Upcoming Events

FEB 17, 2025
9:30–11 AM EST
3:30-5 PM CET

Open Zoom Seminar

Open Seminar with Cristiana Facchini (Bologna)

Renaissance Venice and the Production of Religious Knowledge

Exploring Leon Modena’s anti-Christian polemics, Magen we-herev (1643)

Renaissance Venice was undoubtedly a city of interreligious confrontation, economic exchange, and oriental knowledge. This study explores late Renaissance cultural interactions between Jews and Christians through the lens of anti-Christian Jewish polemics, focusing primarily—though not exclusively—on Leon Modena’s Magen we-herev, a text he composed toward the end of his life, around 1643.

Although Magen we-herev belongs to a well-established literary genre rooted in interreligious polemics, it introduces significant innovations that will be analyzed within the historical and urban cultural context that shaped it. As a work emerging from a process of religious co-production, Magen we-herev presents representations of Christianity, Judaism, and Islam that are deeply embedded in the social fabric of a city defined by religious diversity.

This study seeks to uncover the nature of this co-production, incorporating voices from Christian anti-Trinitarians (Anabaptists), conversos from the Iberian world, and various Catholic figures operating at the margins of Orthodoxy. Ultimately, Magen we-herev will be examined within the broader context of Venice as both a hub of early modern Orientalism and a crossroads between the Christian world(s) and the Ottoman Empire.

Online

MAR 17, 2025
9:30–11 AM EST
3:30–5 PM CET

Open Zoom Seminar

Open Seminar with Sita Steckel (Goethe-Universität Frankfurt am Main) and Ahmad Khan (American University in Cairo): Co-Producing Heresy

This seminar will be a kind of mini-conference on "Co-Producing Heresy," as a follow-up to our conference on this topic in September 2024. It will include two papers on this topic.
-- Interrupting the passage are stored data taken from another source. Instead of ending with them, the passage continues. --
(** The body: as much of it as has arrived goes to the file.  [true] when it
    is complete. *)
Definition transfer_body (size : Z) (io : LinkIo) (n : node) : bool * node :=
  let buf := link_buf_ (link n) in
  let k := Z.to_nat (Z.min size (zlen buf)) in
  if (0 <? k)%nat && negb (io_write io) then (false, abort_link (io_now io) n)
  else
    let rest := size - Z.of_nat k in
    let n := on_link (fun l => l <| transfer_fd_ := (fun f => f ++ take k buf) <$> transfer_fd_ l |>
                                 <| link_buf_ := drop k buf |>
                                 <| transfer_remaining_ := Some rest |>) n in
    (negb (0 <? rest), n).

(** The loop of [process_link_input].  A round that goes on has consumed a line,
    so one round per buffered byte and two more are enough. *)
Fixpoint process_link_loop (fuel : nat) (io : LinkIo) (n : node) : node :=
  match fuel with
  | O => n
  | S fuel =>
      match link_state_ (link n) with
      | kHandshake =>
          let '(line, n) := take_line (io_now io) n in
          match line with
          | None => n
          | Some line =>
              let replies := handshake_replies_ (link n) in
              if replies <? 3 then
                if (replies =? 0) && (beq line [] || starts_with &"-" line)
                then abort_link (io_now io) n
                else process_link_loop fuel io
                       (on_link (fun l => l <| handshake_replies_ := replies + 1 |>) n)
              else process_link_loop fuel io (handle_psync_reply line io n)
          end
      | kTransfer =>
          let '(size, n) := transfer_header (io_now io) n in
          match size with
          | None => n
          | Some size =>
              let '(complete, n) := transfer_body size io n in
              if negb complete then n else process_link_loop fuel io (finish_transfer io n)
          end
      | _ => n
      end
  end.
Lemma inv_flush_pending w id r took send_error epoll_ok now n :
  inv w n -> inv w (flush_pending id r took send_error epoll_ok now n).
Proof.
  intros Hi. apply inv_client_ok; [done|..]; intros c; case_match; try done; cbv zeta.
  - intros Hok. assert (Hc : client_ok w (view n) id (c <| pending_write := false |>)).
    { by apply (client_ok_mild w (view n) (view n) id c). }
    case_match; auto using flush_ok.
  - case_match; [done|]. by rewrite flush_master.
Qed.

(** ** Waiters *)

Lemma good_waiters_sub w v ws :
  good w v -> NoDup ws -> (forall r, r ∈ ws -> r ∈ v_waiters v) -> good w (v <| v_waiters := ws |>).
Proof.
  intros [] Hnd Hsub. split; cbn [update v_conns v_replicas v_waiters v_ring v_stream v_start v_resume
    v_master v_link v_next]; auto.
  intros id c E. destruct (good_clients0 _ _ E). split; try done; [cbn; auto|].
  intros pre req Ew Hc. eapply (phase_mild v); eauto using mild_refl. by split.
Qed.

Lemma good_park w v id c ws :
  good w v -> v_conns v !! id = Some c -> runs c -> ws ≡ₚ id :: v_waiters v ->
  good w (v <| v_conns := each (fun i c => if decide (i = id) then c <| blocked := true |>
                                 <| disturbed := disturbed c || negb (bool_decide (repl_state c = kNone)) |> else c)
                            (v_conns v) |> <| v_waiters := ws |>).
Proof.
  intros Hg E [Hb Hcl] Hws. pose proof (good_clients _ _ Hg _ _ E) as Hok.
  assert (Hsome : forall g r, is_Some (each g (v_conns v) !! r) <-> is_Some (v_conns v !! r)).
  { intros g r. rewrite lookup_each. apply fmap_is_Some. }
  assert (Hnw : id ∉ v_waiters v) by (intros H; destruct (ok_waiter _ _ _ _ Hok H); congruence).
  assert (Hin : forall r, r ∈ ws <-> r = id \/ r ∈ v_waiters v).
  { intros r. rewrite Hws. apply elem_of_cons. }
  destruct Hg. split; cbn [update v_conns v_replicas v_waiters v_ring v_stream v_start v_resume
    v_master v_link v_next]; try done.
  - intros r. rewrite Hsome. auto.
  - rewrite Hws. by apply list.NoDup_cons.
  - intros r. rewrite Hsome, Hin. intros [->|?]; [by rewrite E|auto].
  - intros r. rewrite Hsome. auto.
  - intros m Hv. destruct (good_master0 _ Hv) as (cm & Em & Hcm).
    rewrite lookup_each, Em. simpl. eexists. split; [done|]. by case_decide.
  - intros i ci. rewrite lookup_each. intros (c0 & E0 & ->)%fmap_Some.
    destruct (good_clients0 _ _ E0). case_decide as Hi; [subst i|].
    + split; cbn [update blocked repl_state repl_held repl_snapshot_fd is_master closing disturbed]; try done.
      * intros _. split; [done|]. intros Hs. by rewrite bool_decide_eq_false_2, orb_true_r.
      * intros Hs. by rewrite (bool_decide_eq_true_2 _ Hs), orb_false_r, ok_quiet0.
      * intros pre req Ew. unfold lost, doomed. cbn [update closing close_after_flush disturbed].
        intros [Hd [Hq Hs]%orb_false_iff]%orb_false_iff. apply negb_false_iff, bool_decide_eq_true in Hs.
        destruct (phase_not_none _ _ _ _ (ok_watched0 _ _ Ew ltac:(unfold lost; by rewrite Hq, orb_false_r))).
        done.
    + split; try done; [cbn; rewrite Hin; intuition congruence|].
      intros pre req Ew Hc. eapply (phase_mild v); eauto using mild_refl. by split.
Qed.
(** C36: a replica that fails to load a snapshot forgets that it lost its data.
    [replace_dataset] has cleared or replaced the store when it fails, but
    replid, offset and the flag that lets them be offered to a master stay: on
    the next connect the replica still asks to continue the history its dataset
    no longer holds. *)
Theorem failed_load_keeps_history {DS : Type} (host : ClientHost DS) (io : LinkIo) (n : Node DS) file d
    (Hfile : transfer_fd_ (link n) = Some file) (Hsync : io_fsync io = true)
    (Hfails : io_replace io file = (false, d)) :
  let n' := finish_transfer io n in
  store_ n' = d /\ replid_ n' = replid_ n /\ offset n' = offset n /\
  link_state_ (link n') = (if is_replica n then kConnect else kNoLink) /\ handshake n' = handshake n.
Proof.
  cbv zeta. unfold finish_transfer. rewrite Hfile, Hsync. change (default [] (Some file)) with file.
  cbn [negb]. cbv zeta. set (n1 := on_link _ n).
  assert (E1 : replid_ n1 = replid_ n /\ offset n1 = offset n /\ is_replica n1 = is_replica n /\
    handshake n1 = handshake n) by done.
  destruct E1 as (<- & <- & <- & <-). clearbody n1.
  destruct (replace_dataset file io (disconnect_replicas n1)) as [ok n2] eqn:E.
  apply replace_spec in E as [Hk Hd]. rewrite Hfails in Hd. injection Hd as <- ->. cbn [negb].
  assert (E2 : replid_ n1 = replid_ n2 /\ offset n1 = offset n2 /\ is_replica n1 = is_replica n2 /\
    handshake n1 = handshake n2).
  { destruct Hk as [K1 K2 K3 K4 _ K6]. unfold is_replica, handshake, offset.
    by rewrite K1, K2, K3, K4, K6. }
  destruct E2 as (-> & -> & -> & ->). clear Hk.
  set (n3 := on_link _ n2).
  assert (E3 : replid_ n3 = replid_ n2 /\ offset n3 = offset n2 /\ is_replica n3 = is_replica n2 /\
    handshake n3 = handshake n2 /\ store_ n3 = store_ n2) by done.
  destruct E3 as (<- & <- & <- & <- & <-). clearbody n3.
  unfold abort_link, close_link. destruct (master_ (link n3)); done.
Qed.

(** A replica of one master, told to follow another, receives a bad snapshot. *)
Definition demo_bad_io : LinkIo :=
  {| io_now := 1; io_path := &"temp-repl-1.snap"; io_open := true; io_write := true;
     io_fsync := true; io_replace := fun _ => (false, [] : bytes); io_watch := true |}.
Definition demo_transfer : Node bytes :=
  on_link (fun l => l <| link_state_ := kTransfer |> <| transfer_fd_ := Some &"garbage" |>)
    (demo_r <| replid_shared_ := true |>).

Lemma failed_load_keeps_history_witness :
  let n' := finish_transfer demo_bad_io demo_transfer in
  store_ n' = [] /\ replid_ n' = replid_ demo_transfer /\ offset n' = offset demo_transfer /\
  link_state_ (link n') = (if is_replica demo_transfer then kConnect else kNoLink) /\
  handshake n' = handshake demo_transfer.
Proof.
  apply (failed_load_keeps_history demo_host demo_bad_io demo_transfer &"garbage" []); by vm_compute.
Defined.

(** What the last part of [replicaof] leaves alone. *)
Definition role {DS} (n : Node DS) : bool * bool := (is_replica n, passive_expiry_ n).

Lemma released_role {DS} (ws : list Waiter) : forall n : Node DS,
  role (foldl (fun n x =>
    let n := on_client (w_client x) (fun c =>
               c <| out := Reply.error (out c) kUnblocked |> <| blocked := false |>) n in
    n <| to_resume_ := to_resume_ n ++ [w_client x] |>) n ws) = role n.
Proof. induction ws as [|x ws IH]; intros n; [done|]. cbn [foldl]. by rewrite IH. Qed.

Lemma waiters_role {DS} ws (n : Node DS) : role (n <| waiters_ := ws |>) = role n.
Proof. done. Qed.

Lemma disconnect_role {DS} (n : Node DS) : role (disconnect_replicas n) = role n.
Proof. by destruct (disconnect_conns n) as [m ->]. Qed.

Lemma replicaof_role {DS} (n : Node DS) h port now :
  port <> master_port_ (link n) -> role (replicaof h port now n) = (negb (beq h []), true).
Proof.
  intros Hp. unfold replicaof. rewrite (proj2 (Z.eqb_neq _ _) Hp), andb_false_r. cbv zeta.
  by rewrite released_role, waiters_role, disconnect_role.
Qed.

(** REPLICAOF with an empty host name wedges expiry.  The node counts as a
    master, so REPLICAOF NO ONE does nothing, but its store has been told that
    a master decides when keys expire, and stays told. *)
Theorem empty_host_stops_expiry {DS : Type} (n : Node DS) port now fresh
    (Hport : port <> master_port_ (link n)) :
  let n' := replicaof [] port now n in
  is_replica n' = false /\ passive_expiry_ n' = true /\ replicaof_no_one fresh n' = n'.
Proof.
  cbv zeta. injection (replicaof_role n [] port now Hport) as H1 H2. split_and!; [done|done|].
  unfold replicaof_no_one. by rewrite H1.
Qed.

Lemma empty_host_stops_expiry_witness :
  let n' := replicaof [] 6379 0 demo_m0 in
  is_replica n' = false /\ passive_expiry_ n' = true /\ replicaof_no_one demo_id n' = n'.
Proof. apply (empty_host_stops_expiry demo_m0 6379 0 demo_id). by vm_compute. Defined.

End ReplicationClaims.
(** What a PING, PONG or MEET says of the node its link leads to: the sender
    from here on, or [None] when the message ends here. *)
Definition process_link_node (l : Z) (from : option Z) (msg : Message) (c : cluster) :
    option (option Z) * cluster :=
  match l_node (link_of c l) with
  | None => (Some from, c)
  | Some p =>
      let pong c := if bool_decide (M.type msg = M.kPong) then
                      let c := on_peer p (fun n => n <| n_pong_received := now c |>
                                                     <| n_ping_sent := 0 |>) c in
                      if is_ kPFail (peer c p) then todo_update_state (on_peer p (clear_flags kPFail) c)
                      else if is_ kFail (peer c p) then clear_node_failure_if_needed p c
                      else c
                    else c in
      if is_ kHandshake (peer c p) then
        match from with
        | Some _ => (None, del_node p c)
        | None =>
            let c := rename_node p (M.sender msg) c in
            let c := on_peer p (fun n =>
                       set_flags (if M.replica msg then kReplica else kMaster)
                         (clear_flags (Z.lor kHandshake kMeet) n) <| n_master_id := M.master_id msg |>) c in
            (Some (Some p), pong (todo_save c))
        end
      else if negb (beq (n_id (peer c p)) (M.sender msg)) then
        let c := on_peer p (fun n => set_flags kNoAddr n <| n_ip := [] |>) c in
        (None, todo_save (free_link l c))
      else (Some from, pong c)
  end.

(** The sender's role and its slots. *)
Definition process_role (from : Z) (msg : Message) (c : cluster) : cluster :=
  if M.replica msg then
    let c := if is_ kMaster (peer c from) then
               let c := hand_over from None c in
               todo_save (on_peer from (fun n => set_flags kReplica (clear_flags kMaster n)) c)
             else c in
    if negb (beq (n_master_id (peer c from)) (M.master_id msg))
    then todo_save (on_peer from (fun n => n <| n_master_id := M.master_id msg |>) c) else c
  else if is_ kReplica (peer c from) then set_node_as_master from c else c.

Definition process_slots (l from : Z) (msg : Message) (c : cluster) : cluster :=
  if negb (is_ kMaster (peer c from)) then c
  else
    let c := if negb (n_slots (peer c from) =? M.slots msg)
             then update_slots_config_with from (M.config_epoch msg) (M.slots msg) c else c in
    let newer slot := match owner c slot with
                      | Some o => Z.testbit (M.slots msg) slot && negb (bool_decide (o = from))
                                  && (M.config_epoch msg <? n_config_epoch (peer c o))
                      | None => false
                      end in
    let c := match List.find newer all_slots with
             | Some slot => match owner c slot with Some o => send_update l o c | None => c end
             | None => c
             end in
    handle_epoch_collision from c.

Definition process_packet (l : Z) (msg : Message) (c : cluster) : cluster :=
  let from := match lookup c (M.sender msg) with
              | Some p => if is_ kHandshake (peer c p) then None else Some p
              | None => None
              end in
  let c := match from with Some p => note_sender p msg c | None => c end in
  let ping := bool_decide (M.type msg = M.kPing) || bool_decide (M.type msg = M.kMeet) in
  let c := if ping then answer_ping l (bool_decide (from <> None)) msg c else c in
  if ping && dead (link_of c l) then c
  else match M.type msg with
  | M.kUpdate => match from with Some _ => process_update msg c | None => c end
  | M.kFail => match from with Some _ => process_fail msg c | None => c end
  | M.kFailoverAuthRequest =>
      match from with Some p => send_failover_auth_if_needed p msg c | None => c end
  | M.kFailoverAuthAck => match from with Some p => process_vote p msg c | None => c end
  | M.kMfStart => match from with Some p => process_mf_start l p c | None => c end
  | M.kPing | M.kPong | M.kMeet =>
      let '(from, c) := process_link_node l from msg c in
      match from with
      | Some (Some p) => process_gossip p msg (process_slots l p msg (process_role p msg c))
      | _ => c
      end
  end.

(** ** Connections of the bus *)

(** One accepted connection; [watched]: it could be added to the event loop. *)
Definition accept_link (ip : bytes) (watched : bool) (c : cluster) : cluster :=
  if negb watched then c
  else c <| links := <[next_link c := new_link <| peer_ip := ip |> <| l_ctime := now c |>]> (links c) |>
         <| next_link := next_link c + 1 |>.

Definition connect_link (p : Z) (c : cluster) : cluster :=
  let n := peer c p in
  if negb (valid_ipv4 (n_ip n)) then c
  else
    let c := if (n_ping_sent n =? 0) && negb (is_ kHandshake n)
             then on_peer p (fun n => n <| n_ping_sent := now c |>) c else c in
    if negb (w_connect (world c) p) then c
    else
      let l := next_link c in
      let lk := new_link <| l_node := Some p |> <| connecting := true |> <| write_interest := true |>
                         <| l_ctime := now c |> in
      on_peer p (fun n => n <| n_link := Some l |>)
        (c <| links := <[l := lk]> (links c) |> <| next_link := l + 1 |>).

(** [err]: whether SO_ERROR reports a failed connect. *)
Definition finish_connect (l : Z) (err : bool) (c : cluster) : cluster :=
  if err then free_link l c
  else
    let c := on_link l (fun k => k <| connecting := false |>) c in
    match l_node (link_of c l) with
    | None => c
    | Some p =>
        let c := send_ping l (if is_ kMeet (peer c p) then M.kMeet else M.kPing) c in
        let c := on_peer p (clear_flags kMeet) c in
        if negb (dead (link_of c l)) && beq (l_out (link_of c l)) [] then flush_link l c else c
    end.

(** The loop of [read_link]: every round takes bytes out of the parser. *)
Fixpoint read_loop (fuel : nat) (l : Z) (c : cluster) : cluster :=
  match fuel with
  | O => c
  | S fuel =>
      if dead (link_of c l) then c
      else
        let '(r, _, p) := Parser.try_parse_command {| Parser.buffer_ := l_input (link_of c l) |} in
        let c := on_link l (fun k => k <| l_input := Parser.buffer_ p |>) c in
        match Parser.status r with
        | Parser.kIncomplete => c
        | Parser.kProtocolError => free_link l c
        | Parser.kComplete =>
            match M.decode (Parser.cmd r) with
            | None => free_link l c
            | Some msg =>
                read_loop fuel l
                  (process_packet l msg (c <| messages_received_ := u64 (messages_received_ c + 1) |>))
            end
        end
  end.

Definition read_link (l : Z) (r : R.ReadResult) (c : cluster) : cluster :=
  match r with
  | R.read_eof | R.read_error => free_link l c
  | R.read_again => c
  | R.read_data data =>
      let c := on_link l (fun k => k <| l_input := l_input k ++ take (Z.to_nat kReadChunk) data |>) c in
      let c := read_loop (S (length (l_input (link_of c l)))) l c in
      let lk := link_of c l in
      if negb (dead lk) && (kMaxLinkInput <? zlen (l_input lk)) then free_link l c else c
  end.

Definition on_link_event (l : Z) (err : bool) (r : R.ReadResult) (c : cluster) : cluster :=
  let lk := link_of c l in
  if dead lk then c
  else if connecting lk then finish_connect l err c
  else
    let c := if negb (beq (l_out lk) []) then flush_link l c else c in
    if dead (link_of c l) then c else read_link l r c.

(** ** Event-loop hooks *)

(** The first loop of [cron]: the nodes whose handshake expired, and the rest
    connected. *)
Definition cron_connect (s : list Z * cluster) (p : Z) : list Z * cluster :=
  let '(expired, c) := s in
  let n := peer c p in
  if bool_decide (p = myself_ c) || is_ kNoAddr n then s
  else if is_ kHandshake n
          && (Z.max (node_timeout (options_ c)) kMinHandshakeTimeout <? now c - n_ctime n)
  then (expired ++ [p], c)
  else match n_link n with
  | None => (expired, connect_link p c)
  | Some l => let lk := link_of c l in
              if connecting lk && (node_timeout (options_ c) <? now c - l_ctime lk)
              then (expired, free_link l c) else s
  end.

(** The node of a sample that has been silent longest. *)
Definition oldest (c : cluster) (pool : list Z) : option Z :=
  match pool with
  | [] => None
  | p :: pool => Some (foldl (fun a b =>
      if n_pong_received (peer c b) <? n_pong_received (peer c a) then b else a) p pool)
  end.

Definition random_ping (c : cluster) : cluster :=
  let ready p := negb (bool_decide (p = myself_ c)) && bool_decide (usable c p <> None)
                 && (n_ping_sent (peer c p) =? 0) in
  let pool := take kRandomPingSample (w_shuffle (world c) (List.filter ready (node_ptrs c))) in
  match oldest c pool with
  | Some p => match usable c p with Some l => send_ping l M.kPing c | None => c end
  | None => c
  end.

Definition cron_ping (c : cluster) (p : Z) : cluster :=
  if bool_decide (p = myself_ c) then c
  else match usable c p with
  | None => c
  | Some l =>
      let n := peer c p in
      let half := ms (Z.quot (Z.quot (node_timeout (options_ c)) (ms 1)) 2) in  (* of milliseconds *)
      if negb (n_ping_sent n =? 0) then
        if (half <? now c - n_ping_sent n) && (node_timeout (options_ c) <? now c - l_ctime (link_of c l))
        then free_link l c else c
      else if half <? now c - n_pong_received n then send_ping l M.kPing c else c
  end.

Definition cron (fresh : bytes) (c : cluster) : cluster :=
  if negb (hosted c) then c
  else
    let c := c <| cron_iterations_ := u64 (cron_iterations_ c + 1) |> in
    let '(expired, c) := foldl cron_connect ([], c) (node_ptrs c) in
    let c := foldl (fun c p => del_node p c) c expired in
    let c := c <| blacklist_ := filter (fun '(_, t) => now c < t) (blacklist_ c) |> in
    let c := if cron_iterations_ c mod kRandomPingEvery =? 0 then random_ping c else c in
    let c := foldl cron_ping c (node_ptrs c) in
    let c := detect_failures c in
    let c := match mf_end_ (manual c), mf_replica_ (manual c) with
             | Some _, Some p =>
                 if is_ kMaster (myself c)
                 then match usable c p with Some l => send_ping l M.kPing c | None => c end else c
             | _, _ => c
             end in
    let c := manual_failover_check_timeout c in
    let c := if is_ kReplica (myself c)
             then handle_replica_failover fresh (handle_manual_failover c) else c in
    update_state (follow_master c).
First, Sita Steckel (Goethe-Universität Frankfurt am Main) will speak on "Enemies within: Re-using inter-religious and anti-heretical polemic in the mendicant-secular controversy." Next, Ahmad Khan (American University in Cairo) will provide an answer to the question: "How did medieval Muslims think and write about heresy?"

Each presentation will be 45 minutes (30 min talk + 15 min discussion).

Online

MAY 19, 2025
9:30–11 AM EST
3:30–5 PM CET

Open Zoom Seminar

Open Seminar with Rebecca Wollenberg (Michigan)

Online

APR 2–3, 2025

International Conference

Conference: Co-produced Rituals between Judaism, Christianity, and Islam: Uncovering a Common Late Antique and Early Medieval Religious Culture

Organized by Caroline Bridel and Maureen Attali

Historical and anthropological studies often point out what they consider to be ritual similarities between Jews, Christians, and Muslims. The study of both literary and material data suggests that many of those rituals originated from or developed upon practices performed by all inhabitants of the Roman and/or Sassanian empires. This workshop proposes to investigate the formation processes and early development and contexts of so-called Abrahamic rituals through the notion of religious co-production.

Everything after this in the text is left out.